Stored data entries
-----

(* ===== verification/G711.v ===== *)
(** * The G.711 companding codecs

    [src/audio/g711]: mu-law ([g711.go]) and A-law ([alaw.go]).  Samples are
    [int16] values and codes are bytes, both as [Z]; every intermediate result is
    wrapped to the width of the Go expression it models.  The statements about
    single samples are settled by evaluating the codec on all 256 codes and all
    65536 samples; the statements about streams are inductions on the buffer. *)

From S2P Require Import Prelude.

Module G711.
Local Open Scope Z_scope.

(** The index of the first segment bound that is at least [v], or 8: the loop of
    [ulawSegment] and [alawSegment] from index [i]. *)
Fixpoint segment (ends : list Z) (i v : Z) : Z :=
  match ends with
  | [] => 8
  | e :: ends => if v <=? e then i else segment ends (i + 1) v
  end.

(** ** mu-law *)

Definition ulawBias : Z := 132.
Definition ulawClip : Z := 8159.
Definition ulawSegEnd : list Z := [63; 127; 255; 511; 1023; 2047; 4095; 8191].

Definition ulawSegment (v : Z) : Z := segment ulawSegEnd 0 v.

Definition linearToULaw (pcm : Z) : Z :=
  let v := Z.shiftr pcm 2 in
  let '(v, mask) := if v <? 0 then (int16 (- v), 127) else (v, 255) in
  let v := if v >? ulawClip then ulawClip else v in
  let v := int16 (v + Z.shiftr ulawBias 2) in
  let seg := ulawSegment v in
  if seg >=? 8 then uint8 (Z.lxor 127 mask)
  else
    let uval := Z.lor (int16 (Z.shiftl seg 4)) (Z.land (Z.shiftr v (seg + 1)) 15) in
    uint8 (Z.lxor uval mask).

Definition ulawToLinear (u : Z) : Z :=
  let u := uint8 (Z.lnot u) in
  let t := int16 (Z.shiftl (Z.land u 15) 3 + ulawBias) in
  let t := int16 (Z.shiftl t (Z.shiftr (Z.land u 112) 4)) in
  if negb (Z.land u 128 =? 0) then int16 (ulawBias - t) else int16 (t - ulawBias).

(** [buildULawDecodeTable], and a read of it. *)
Definition ulawDecodeTable : list Z := map ulawToLinear (seqZ 0 256).

(** ** A-law *)

Definition alawQuantMask : Z := 15.
Definition alawSegMask : Z := 112.
Definition alawSegShift : Z := 4.
Definition alawEvenBits : Z := 85.
Definition alawSegEnd : list Z := [31; 63; 127; 255; 511; 1023; 2047; 4095].

Definition alawSegment (v : Z) : Z := segment alawSegEnd 0 v.

Definition linearToALaw (pcm : Z) : Z :=
  let v := Z.shiftr pcm 3 in
  let '(v, mask) := if v >=? 0 then (v, 213) else (int16 (- v - 1), alawEvenBits) in
  let seg := alawSegment v in
  if seg >=? 8 then uint8 (Z.lxor 127 mask)
  else
    let aval := int16 (Z.shiftl seg alawSegShift) in
    let aval := if seg <? 2 then Z.lor aval (Z.land (Z.shiftr v 1) alawQuantMask)
                else Z.lor aval (Z.land (Z.shiftr v seg) alawQuantMask) in
    uint8 (Z.lxor aval mask).

Definition alawToLinear (a : Z) : Z :=
  let a := Z.lxor a alawEvenBits in
  let t := int16 (Z.shiftl (Z.land a alawQuantMask) 4) in
  let seg := Z.shiftr (Z.land a alawSegMask) alawSegShift in
  let t := if seg =? 0 then int16 (t + 8)
           else if seg =? 1 then int16 (t + 264)
           else int16 (Z.shiftl (int16 (t + 264)) (seg - 1)) in
  if negb (Z.land a 128 =? 0) then t else int16 (- t).

Definition alawDecodeTable : list Z := map alawToLinear (seqZ 0 256).

(** ** Streams

    PCM is signed 16-bit little-endian.  The encoders step through the buffer two
    bytes at a time and ignore a trailing odd byte. *)

(** [int16(uint16(lo) | uint16(hi)<<8)] *)
Definition sampleLE (lo hi : Z) : Z := int16 (Z.lor (uint16 lo) (uint16 (Z.shiftl hi 8))).

Section Streams.
Context (enc dec : Z -> Z).

Fixpoint encode_stream (pcm : list Z) : list Z :=
  match pcm with
  | lo :: hi :: rest => enc (sampleLE lo hi) :: encode_stream rest
  | _ => []
  end.

(** [out[2i] = byte(s)], [out[2i+1] = byte(s >> 8)] with [s] the [uint16] of the
    table entry. *)
Fixpoint decode_stream (codes : list Z) : list Z :=
  match codes with
  | [] => []
  | c :: rest =>
      let s := uint16 (dec c) in
      uint8 s :: uint8 (Z.shiftr s 8) :: decode_stream rest
  end.
End Streams.

Definition EncodeULaw : list Z -> list Z := encode_stream linearToULaw.
Definition EncodeALaw : list Z -> list Z := encode_stream linearToALaw.
Definition DecodeULaw : list Z -> list Z := decode_stream (fun u => ulawDecodeTable !!! Z.to_nat u).
Definition DecodeALaw : list Z -> list Z := decode_stream (fun a => alawDecodeTable !!! Z.to_nat a).

(** ** Single samples, by evaluation *)

Lemma on_bytes (P : Z -> bool) : forallb_from P 0 256 = true -> forall b, u8 b -> P b = true.
Proof. intros H b Hb. apply (forallb_from_spec P 0 256 H). unfold u8 in Hb. lia. Qed.

(** The code mu-law re-encodes to: the negative zero [0x7F] becomes [0xFF]. *)
Definition ulawCanon (u : Z) : Z := if u =? 127 then 255 else u.

Lemma table_bytes (f : Z -> Z) b : u8 b -> map f (seqZ 0 256) !!! Z.to_nat b = f b.
Proof.
  intros Hb. unfold u8 in Hb. apply list_lookup_total_correct.
  rewrite list_lookup_fmap, (lookup_seqZ_lt 0 256) by lia. simpl. f_equal. f_equal. lia.
Qed.

Lemma ulaw_code_roundtrip u : u8 u -> linearToULaw (ulawToLinear u) = ulawCanon u.
Proof.
  intros Hu. apply Z.eqb_eq. revert u Hu. apply (on_bytes (fun u => linearToULaw (ulawToLinear u) =? ulawCanon u)).
  vm_compute. reflexivity.
Qed.

Lemma alaw_code_roundtrip a : u8 a -> linearToALaw (alawToLinear a) = a.
Proof.
  intros Ha. apply Z.eqb_eq. revert a Ha. apply (on_bytes (fun a => linearToALaw (alawToLinear a) =? a)).
  vm_compute. reflexivity.
Qed.

(** Both encoders drop the low bits of a sample first, so a sample is compared
    with what its truncation decodes to: [check_blocks] evaluates the codec once
    per block of [2 ^ k] samples. *)
Definition ulawRound (s : Z) : Z := ulawToLinear (linearToULaw s).
Definition alawRound (s : Z) : Z := alawToLinear (linearToALaw s).

Lemma ulawRound_block s : ulawRound s = ulawRound (4 * (s / 4)).
Proof.
  unfold ulawRound, linearToULaw. rewrite !(Z.shiftr_div_pow2 _ 2) by lia.
  change (2 ^ 2) with 4. by rewrite (Z.mul_comm 4), Z.div_mul.
Qed.

Lemma alawRound_block s : alawRound s = alawRound (8 * (s / 8)).
Proof.
  unfold alawRound, linearToALaw. rewrite !(Z.shiftr_div_pow2 _ 3) by lia.
  change (2 ^ 3) with 8. by rewrite (Z.mul_comm 8), Z.div_mul.
Qed.

(** [P s d] for every sample [s] of the block [n * b, n * b + n), where [d] is
    what the block decodes to. *)
Definition block_ok (n : nat) (round : Z -> Z) (P : Z -> Z -> bool) (b : Z) : bool :=
  let s := Z.of_nat n * b in
  let d := round s in
  forallb_from (fun s => P s d) s n.

Lemma on_blocks n round P lo cnt :
  (0 < n)%nat -> (forall s, round s = round (Z.of_nat n * (s / Z.of_nat n))) ->
  forallb_from (block_ok n round P) lo cnt = true ->
  forall s, lo * Z.of_nat n <= s < (lo + Z.of_nat cnt) * Z.of_nat n -> P s (round s) = true.
Proof.
  intros Hn Hr Hall s Hs. rewrite Hr.
  assert (0 < Z.of_nat n) as Hn' by lia.
  pose proof (Z.div_mod s (Z.of_nat n) ltac:(lia)) as Hdm.
  pose proof (Z.mod_pos_bound s (Z.of_nat n) Hn').
  assert (block_ok n round P (s / Z.of_nat n) = true) as Hb.
  { apply (forallb_from_spec _ lo cnt Hall). split; [apply Z.div_le_lower_bound; lia|].
    apply Z.div_lt_upper_bound; lia. }
  unfold block_ok in Hb. by apply (forallb_from_spec _ _ _ Hb s); lia.
Qed.

(** mu-law: within 1/32 of the magnitude plus a constant, except above the
    largest decodable magnitude 32124, where the error is the clipping. *)
Definition ulaw_close (s d : Z) : bool :=
  (32 * Z.abs (d - s) <=? Z.abs s + 231) || ((32124 <? Z.abs s) && (Z.abs (d - s) <=? 644)).

Definition alaw_close (s d : Z) : bool := 32 * Z.abs (d - s) <=? Z.abs s + 256.

Lemma ulaw_close_all s : s16 s -> ulaw_close s (ulawRound s) = true.
Proof.
  intros Hs. apply (on_blocks 4 ulawRound ulaw_close (-8192) (Pos.to_nat 16384)).
  - lia.
  - apply ulawRound_block.
  - vm_compute. reflexivity.
  - unfold s16 in Hs. rewrite positive_nat_Z. lia.
Qed.

Lemma alaw_close_all s : s16 s -> alaw_close s (alawRound s) = true.
Proof.
  intros Hs. apply (on_blocks 8 alawRound alaw_close (-4096) (Pos.to_nat 8192)).
  - lia.
  - apply alawRound_block.
  - vm_compute. reflexivity.
  - unfold s16 in Hs. rewrite positive_nat_Z. lia.
Qed.

(** ** Streams *)

Lemma int16_s16 z : s16 (int16 z).
Proof. unfold s16, int16. pose proof (Z.mod_pos_bound (z + 32768) 65536). lia. Qed.

(** Bytes do not overlap, so [|] puts a sample back together as a sum. *)
Lemma lor_bytes l h : 0 <= l < 256 -> 0 <= h -> Z.lor l (Z.shiftl h 8) = l + 256 * h.
Proof.
  intros Hl Hh. pose proof (Z.add_lor_land l (Z.shiftl h 8)) as E.
  assert (Z.land l (Z.shiftl h 8) = 0) as H0.
  { apply Z.bits_inj'. intros n Hn. rewrite Z.land_spec, Z.shiftl_spec, Z.bits_0 by done.
    destruct (Z.ltb_spec n 8).
    - by rewrite (Z.testbit_neg_r h), andb_false_r by lia.
    - rewrite (Z.bits_above_log2 l); [done|lia|].
      destruct (Z.eq_dec l 0) as [->|]; [simpl; lia|]. apply Z.log2_lt_pow2; [lia|].
      apply Z.lt_le_trans with (2 ^ 8); [lia|]. apply Z.pow_le_mono_r; lia. }
  rewrite Z.shiftl_mul_pow2 in * by lia. change (2 ^ 8) with 256 in *. lia.
Qed.

(** A sample written as two little-endian bytes reads back. *)
Lemma sampleLE_bytes v : s16 v ->
  sampleLE (uint8 (uint16 v)) (uint8 (Z.shiftr (uint16 v) 8)) = v.
Proof.
  intros Hv. unfold s16 in Hv. unfold sampleLE, uint8.
  rewrite Z.shiftr_div_pow2 by lia. change (2 ^ 8) with 256.
  set (s := uint16 v). assert (0 <= s < 65536) as Hs by (subst s; unfold uint16; apply Z.mod_pos_bound; lia).
  assert (s = v \/ s = v + 65536) as Hsv by (subst s; unfold uint16; div_lia).
  assert (s / 256 mod 256 = s / 256) as -> by (apply Z.mod_small; div_lia).
  unfold uint16. rewrite (Z.mod_small (s mod 256)) by div_lia.
  rewrite (Z.mod_small (Z.shiftl (s / 256) 8)) by (rewrite Z.shiftl_mul_pow2 by lia; change (2 ^ 8) with 256; div_lia).
  rewrite lor_bytes by div_lia.
  replace (s mod 256 + 256 * (s / 256)) with s by div_lia.
  unfold int16. destruct Hsv as [->| ->]; div_lia.
Qed.

Lemma encode_decode_stream (enc dec canon : Z -> Z) codes :
  (forall c, u8 c -> s16 (dec c) /\ enc (dec c) = canon c) -> Forall u8 codes ->
  encode_stream enc (decode_stream dec codes) = map canon codes.
Proof.
  intros Hc. induction codes as [|c codes IH]; intros Hall; [done|].
  inversion Hall as [|? ? Hcb Hrest]; subst. destruct (Hc c Hcb) as [Hs He].
  cbn [decode_stream encode_stream map]. rewrite sampleLE_bytes, He by done. f_equal. by apply IH.
Qed.

Lemma encode_stream_length (enc : Z -> Z) pcm :
  length (encode_stream enc pcm) = (length pcm / 2)%nat.
Proof.
  induction pcm as [pcm IH] using (induction_ltof1 _ length); unfold ltof in IH.
  destruct pcm as [|lo [|hi rest]]; [done..|]. cbn [encode_stream length].
  rewrite IH by (simpl; lia). div_lia.
Qed.

Lemma decode_stream_length (dec : Z -> Z) codes :
  length (decode_stream dec codes) = (2 * length codes)%nat.
Proof. induction codes as [|c codes IH]; [done|]. cbn [decode_stream length]. lia. Qed.

Lemma decode_stream_bytes (dec : Z -> Z) codes : Forall u8 (decode_stream dec codes).
Proof.
  induction codes as [|c codes IH]; cbn [decode_stream]; repeat constructor; try done;
    unfold uint8; apply Z.mod_pos_bound; lia.
Qed.

Lemma ulawToLinear_s16 u : s16 (ulawToLinear u).
Proof. unfold ulawToLinear. case_match; apply int16_s16. Qed.

Lemma alawToLinear_s16 a : s16 (alawToLinear a).
Proof. unfold alawToLinear. repeat case_match; apply int16_s16. Qed.

#[local] Hint Resolve ulawToLinear_s16 alawToLinear_s16 ulaw_code_roundtrip alaw_code_roundtrip : voxigo.

(** ** The properties *)

(** C12: decoding a telephony stream and encoding it again gives the stream back,
    one byte per sample: exactly for A-law, and for mu-law up to the one code with
    two spellings (the negative zero [0x7F], which comes back as [0xFF]); the
    decoded stream holds two bytes per code. *)
Theorem g711_stream_roundtrip (codes : list Z) :
  Forall u8 codes ->
  EncodeALaw (DecodeALaw codes) = codes /\
  EncodeULaw (DecodeULaw codes) = map ulawCanon codes /\
  length (DecodeALaw codes) = (2 * length codes)%nat /\
  length (DecodeULaw codes) = (2 * length codes)%nat.
Proof.
  intros Hall. unfold EncodeALaw, DecodeALaw, EncodeULaw, DecodeULaw, alawDecodeTable, ulawDecodeTable.
  rewrite !decode_stream_length. repeat split.
  - rewrite (encode_decode_stream _ _ (fun c => c)); [by rewrite map_id| |done].
    intros c Hc. rewrite table_bytes by done. cbv beta. auto with voxigo.
  - apply encode_decode_stream; [|done].
    intros c Hc. rewrite table_bytes by done. cbv beta. auto with voxigo.
Qed.

Lemma g711_stream_roundtrip_witness :
  EncodeALaw (DecodeALaw [0; 127; 213; 255]) = [0; 127; 213; 255] /\
  EncodeULaw (DecodeULaw [0; 127; 213; 255]) = [0; 255; 213; 255].
Proof.
  destruct (g711_stream_roundtrip [0; 127; 213; 255]) as (H1 & H2 & _).
  - repeat (apply Forall_cons_2; [unfold u8; lia|]). apply Forall_nil_2.
  - split; [exact H1|exact H2].
Defined.

(** Companding distorts a sample by at most 1/32 of its magnitude plus a
    constant: for every [int16], encoding and decoding stays within
    [(|s| + 256) / 32] for A-law and [(|s| + 231) / 32] for mu-law, whose only
    exception is the clipping of magnitudes above 32124, by at most 644. *)
Theorem g711_distortion (s : Z) :
  s16 s ->
  32 * Z.abs (alawToLinear (linearToALaw s) - s) <= Z.abs s + 256 /\
  (32 * Z.abs (ulawToLinear (linearToULaw s) - s) <= Z.abs s + 231 \/
   (32124 < Z.abs s /\ Z.abs (ulawToLinear (linearToULaw s) - s) <= 644)).
Proof.
  intros Hs. pose proof (alaw_close_all s Hs) as Ha. pose proof (ulaw_close_all s Hs) as Hu.
  unfold alaw_close, ulaw_close, alawRound, ulawRound in *. lia.
Qed.

Lemma g711_distortion_witness :
  32 * Z.abs (alawToLinear (linearToALaw (-1234)) - -1234) <= 1490 /\
  (32 * Z.abs (ulawToLinear (linearToULaw (-1234)) - -1234) <= 1465 \/
   (32124 < 1234 /\ Z.abs (ulawToLinear (linearToULaw (-1234)) - -1234) <= 644)).
Proof. apply (g711_distortion (-1234)). split; [discriminate|reflexivity]. Defined.

End G711.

-----

#### Problem requirements
Transcribe each line of the data above, unaltered, from the one where "PCM is signed" appears to the one where "with what its" appears, inclusive of both.

#### Task answer
    PCM is signed 16-bit little-endian.  The encoders step through the buffer two
    bytes at a time and ignore a trailing odd byte. *)

(** [int16(uint16(lo) | uint16(hi)<<8)] *)
Definition sampleLE (lo hi : Z) : Z := int16 (Z.lor (uint16 lo) (uint16 (Z.shiftl hi 8))).

Section Streams.
Context (enc dec : Z -> Z).

Fixpoint encode_stream (pcm : list Z) : list Z :=
  match pcm with
  | lo :: hi :: rest => enc (sampleLE lo hi) :: encode_stream rest
  | _ => []
  end.

(** [out[2i] = byte(s)], [out[2i+1] = byte(s >> 8)] with [s] the [uint16] of the
    table entry. *)
Fixpoint decode_stream (codes : list Z) : list Z :=
  match codes with
  | [] => []
  | c :: rest =>
      let s := uint16 (dec c) in
      uint8 s :: uint8 (Z.shiftr s 8) :: decode_stream rest
  end.
End Streams.

Definition EncodeULaw : list Z -> list Z := encode_stream linearToULaw.
Definition EncodeALaw : list Z -> list Z := encode_stream linearToALaw.
Definition DecodeULaw : list Z -> list Z := decode_stream (fun u => ulawDecodeTable !!! Z.to_nat u).
Definition DecodeALaw : list Z -> list Z := decode_stream (fun a => alawDecodeTable !!! Z.to_nat a).

(** ** Single samples, by evaluation *)

Lemma on_bytes (P : Z -> bool) : forallb_from P 0 256 = true -> forall b, u8 b -> P b = true.
Proof. intros H b Hb. apply (forallb_from_spec P 0 256 H). unfold u8 in Hb. lia. Qed.

(** The code mu-law re-encodes to: the negative zero [0x7F] becomes [0xFF]. *)
Definition ulawCanon (u : Z) : Z := if u =? 127 then 255 else u.

Lemma table_bytes (f : Z -> Z) b : u8 b -> map f (seqZ 0 256) !!! Z.to_nat b = f b.
Proof.
  intros Hb. unfold u8 in Hb. apply list_lookup_total_correct.
  rewrite list_lookup_fmap, (lookup_seqZ_lt 0 256) by lia. simpl. f_equal. f_equal. lia.
Qed.

Lemma ulaw_code_roundtrip u : u8 u -> linearToULaw (ulawToLinear u) = ulawCanon u.
Proof.
  intros Hu. apply Z.eqb_eq. revert u Hu. apply (on_bytes (fun u => linearToULaw (ulawToLinear u) =? ulawCanon u)).
  vm_compute. reflexivity.
Qed.

Lemma alaw_code_roundtrip a : u8 a -> linearToALaw (alawToLinear a) = a.
Proof.
  intros Ha. apply Z.eqb_eq. revert a Ha. apply (on_bytes (fun a => linearToALaw (alawToLinear a) =? a)).
  vm_compute. reflexivity.
Qed.

(** Both encoders drop the low bits of a sample first, so a sample is compared
    with what its truncation decodes to: [check_blocks] evaluates the codec once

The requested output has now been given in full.